Posted by Kevin on March 9, 2016.
Why does the European Commission continue to insist that Privacy Shield will protect European data from unauthorized US government access when anyone with half a brain cell knows it won’t?
Here’s an example, somewhat abstracted from a report in Bloomberg. The FBI (you might possibly have already heard about this) is demanding that Apple develop software that will allow the LEA to access the content of an iPhone (or more specifically to gain access without wiping the content). Done once, that would be available for all iPhones.
Bloomberg raises the potential effect of this demand on Europe and the Privacy Shield:
Data-protection regulators will probably “be thinking about the FBI’s demands on Apple when reviewing the viability of the [privacy] shield and its level of safeguards,” said Wim Nauwelaerts, a privacy lawyer at Hunton & Williams LLP in Brussels.
Well, if they’re not, they bloody well should be. The EC, predictably, says there is no problem:
The European Commission, which led negotiations with the U.S., insisted that the questions related to the Apple case aren’t comparable.

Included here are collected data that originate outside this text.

(** ** Flags *)

(** [url.Userinfo]: [Password()] returns the pair of the last two fields. *)
Record Userinfo := {
  Username : string;
  Password : string;
  PasswordSet : bool;
}.

(** [*url.URL], as far as the program looks at it: what [String()] returns
    and the [User] field ([nil] is [None]). *)
Record URL := {
  URLString : string;
  User : option Userinfo;
}.

(** The package variables set by [flag.Parse]. *)
Record Flags := {
  volumeDirs : list string;
  webhook : list URL;
  webhookMethod : string;
  webhookStatusCode : Z;
  webhookRetries : Z;
  listenAddress : string;
  metricPath : string;
  filePattern : string;
  writeToPattern : string;
  envPrefix : string;
  initSleepTime : Z;
  runsAsInitContianer : bool;
}.

(** ** Errors, effects and oracles *)

Inductive error :=
| SkipDir                       (* filepath.SkipDir *)
| ErrBadPattern                 (* filepath.ErrBadPattern *)
| OsError (msg : string).       (* an error of a system call *)

#[global] Instance error_eq_dec : EqDecision error.
Proof. solve_decision. Defined.

(** What a Go function of result type [error] does: it returns ([nil] is
    [None]) or it panics. *)
Inductive result :=
| Ret (err : option error)
| Panic.

(** [http.Request]: method, URL string, header. *)
Record Request := {
  Method : string;
  ReqURL : string;
  Header : gmap string (list string);
}.

Inductive logarg :=
| LStr (s : string)
| LInt (z : Z)
| LBool (b : bool)
| LErr (e : error).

“The whole concept of the shield in relation to national security and law enforcement is to set out clear limitations and safeguards to what might be technically feasible for U.S. authorities,” said Christian Wigand, a spokesman for justice policy. “And we will of course hold the U.S. accountable to these strong commitments made through a monitoring and review system put in place through the shield.”
Well, let’s see. Let’s assume I’m visiting friends in, I don’t know, say Monte Vista, Colorado; and I’m carrying my iPhone full of my personal European information with me. Generally speaking, the FBI would need a court order or other legal device in order to seize and search that iPhone. That legal device would make it acceptable under Privacy Shield.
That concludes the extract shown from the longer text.